Published by the Australian Financial Review, Monday 25 November

Federal Energy Minister Angus Taylor emerged from Friday’s long-delayed meeting of the COAG Energy Council with an unexpectedly upbeat perspective. It was at least partly justified: the apparent absence of vitriol and a positive, if underwhelming, Communique held some good news.

The last meeting of the Council in December 2018 featured verbal warfare between key states and the Commonwealth, particularly on climate policy, given it came so soon after the demise of the National Energy Guarantee. It took almost 12 months, accompanied by an ongoing war of words, for another meeting to be called.

There were three substantial outcomes. The first, and most substantial, covered reliability.

The Australian Energy Market Operator (AEMO) advised the ministers that there are enough arrangements in place to minimise supply risks over the coming summer. Yet some ministers, notably those from Victoria, NSW and the Commonwealth, have become increasingly concerned that the existing reliability standard needs to be enhanced to reflect the broad expectations of consumers. This standard is the trigger that determines how much capacity, either as more supply or less demand, should be in place ahead of time.

Taylor and Victoria’s minister, Lily D’Ambrosio, were united in their support for a higher reliability standard. Yet organisations representing both large and small consumers are united in opposition to a higher standard because of higher costs. The Council agreed that the concerns justified a review of the standard by the Energy Security Board (ESB) to be completed by next March.

The ministers agreed that more work remains to be done to co-ordinate investment in large-scale solar and wind generation with the new transmission required to connect these distributed resources to the existing national grid. In this case, the task of balancing the benefits of low-emission generation with the costs of connection falls to the Australian Energy Market Commission. It too will report to the Council by next March.

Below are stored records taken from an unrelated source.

(** A locked buffer whose block stays the same; the disk may change there. *)
Lemma keep_block s i x y l d t :
  bio_inv s -> bufs s !! i = Some x -> dev x = 1 -> dev y = 1 -> blockno y = blockno x ->
  l ≡ₚ seq 0 NBUF ->
  (forall b, b <> blockno x -> d !! b = memdisk s !! b) ->
  (exists e, d !! blockno x = Some e /\ wf_block e) ->
  buf_ok d y ->
  let s' := mkbio (<[i := y]> (bufs s)) l (disksize s) d t in
  bio_inv s' /\ view s' = <[blockno x := bufdata y]> (view s).
Proof.
  intros Hi Hx Hdx Hdy Hb Hl Hd (e & He & Hwe) Hy s'.
  assert (Hlk : forall j z, bufs s' !! j = Some z -> (j = i /\ z = y) \/ (j <> i /\ bufs s !! j = Some z)).
  { intros j z. cbn. destruct (decide (i = j)) as [->|Hne].
    - rewrite list_lookup_insert_eq by (by eapply lookup_lt_Some). intros [= ->]. by left.
    - rewrite list_lookup_insert_ne by done. by right. }
  assert (Hoth : forall j z, j <> i -> bufs s !! j = Some z -> dev z = 1 -> blockno z <> blockno x).
  { intros j z Hne Hj Hdz E. apply Hne. by eapply (bi_uniq s Hi). }
  assert (Hinv : bio_inv s').
  { split; cbn.
    - rewrite length_insert. apply (bi_len s Hi).
    - done.
    - intros j z Hj. destruct (Hlk j z Hj) as [[-> ->]|[Hne Hj']]; [done|].
      destruct (bi_bufs s Hi j z Hj') as [? ? Hst]. split; [done..|].
      destruct Hst as [?|(Hdz & Hz & ?)]; [by left|right].
      rewrite Hd by (by eapply Hoth). done.
    - intros j k z w Hj Hk Hdz Hdw E.
      destruct (Hlk j z Hj) as [[-> ->]|[Hnj Hj']], (Hlk k w Hk) as [[-> ->]|[Hnk Hk']]; [done|..].
      + by destruct (Hoth k w Hnk Hk' Hdw); congruence.
      + by destruct (Hoth j z Hnj Hj' Hdz); congruence.
      + by eapply (bi_uniq s Hi).
    - intros b. rewrite <- (bi_dom s Hi b), !elem_of_dom.
      destruct (decide (b = blockno x)) as [->|Hne]; [|by rewrite Hd].
      rewrite He. split; [intros _|done].
      destruct (bi_bufs s Hi i x Hx) as [_ _ [(? & _)|(_ & ? & _)]]; [congruence|done].
    - intros b w. destruct (decide (b = blockno x)) as [->|Hne]; [congruence|].
      rewrite Hd by done. apply (bi_disk s Hi). }
  split; [done|]. apply map_eq. intros b. destruct (decide (b = blockno x)) as [->|Hne].
  - rewrite lookup_insert_eq, <- Hb. apply (view_buf s' i); [done| |done]. cbn.
    apply list_lookup_insert_eq. by eapply lookup_lt_Some.
  - rewrite lookup_insert_ne by done. rewrite !lookup_view. change (memdisk s') with d. rewrite Hd by done.
    destruct (memdisk s !! b) as [w|]; [|done]. cbn [mbind option_bind]. f_equal.
    destruct (cached (bufs s) b) as [z|] eqn:Ez.
    + apply cached_Some in Ez as (j & Hj & Hdj & <-). assert (j <> i) by congruence.
      assert (E : cached (bufs s') (blockno z) = Some z); [|by rewrite E].
      apply (cached_buf s' j); [done| |done]. cbn. by rewrite list_lookup_insert_ne.
    + destruct (cached (bufs s') b) as [z|] eqn:Ez'; [|done].
      apply cached_Some in Ez' as (j & Hj & Hdj & <-). destruct (Hlk j z Hj) as [[-> ->]|[_ Hj']].
      * by destruct Hne.
      * by destruct (cached_None _ _ Ez j z Hj' Hdj).
Qed.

The second substantial outcome was for the ministers to push the ESB for progress, again by March, on implementing the Integrated System Plan for optimised, market-wide investment in generation, storage and transmission. There has been some progress during 2019 such as the joint commitment by the Commonwealth and NSW governments to expedite the transmission upgrade between Queensland and NSW, but other, equally critical, transmission is lagging.

A common feature of these outcomes is the tension between reliability and costs. AEMO is charged with maintaining a reliable system, and governments, as argued by NSW in its electricity strategy released on Friday, will have a very low tolerance for outages.

Yet research indicates that more consumers are concerned about price than reliability, and that large consumers do not support a higher standard. No one should forget that households in NSW and Queensland are still paying for a decade-long, $16 billion over-investment on ‘gold-plated’ distribution networks that achieved only very small improvements in reliability.

The third outcome was agreement for the National Hydrogen Strategy as presented to the Council by the chairman of the Hydrogen Working Group, Dr Alan Finkel. The Strategy provides a comprehensive overview of the potential role for hydrogen in Australia’s energy future. The potential will be realised as the cost of producing hydrogen from Australia’s renewable energy resources falls below the value it can deliver to reduce emissions in both domestic and overseas markets. The Strategy’s 57 actions for governments sensibly focus on non-controversial, low-cost initiatives.

Major disagreement among Council members was avoided by recognising that there was no current prospect to close the gap between, on one hand, the states and territories with unanimous commitments to net zero emissions by 2050 and, on the other, the Commonwealth, which is focused on its more modest 2030 target.

The Council’s agreed actions on reliability must now deliver clear and practical decisions. This will not be easy, and the noise from all sides will be loud. Yet it must be done. The risk of failure is always looming, and the actions contained in the NSW Electricity Strategy illustrate the propensity for unilateral action by jurisdictions.

Progress on reliability could be matched by current projections suggesting average wholesale spot prices are moving towards Taylor’s target of $70 per megawatt hour. Such joint success could even create some clear air where the harder issues, including emissions reduction policies, can be considered.

In the often messy and turbulent world of energy and climate policy, we end 2019 in a far better place than we began. There are grounds beyond naive optimism that the momentum can be sustained into the new year.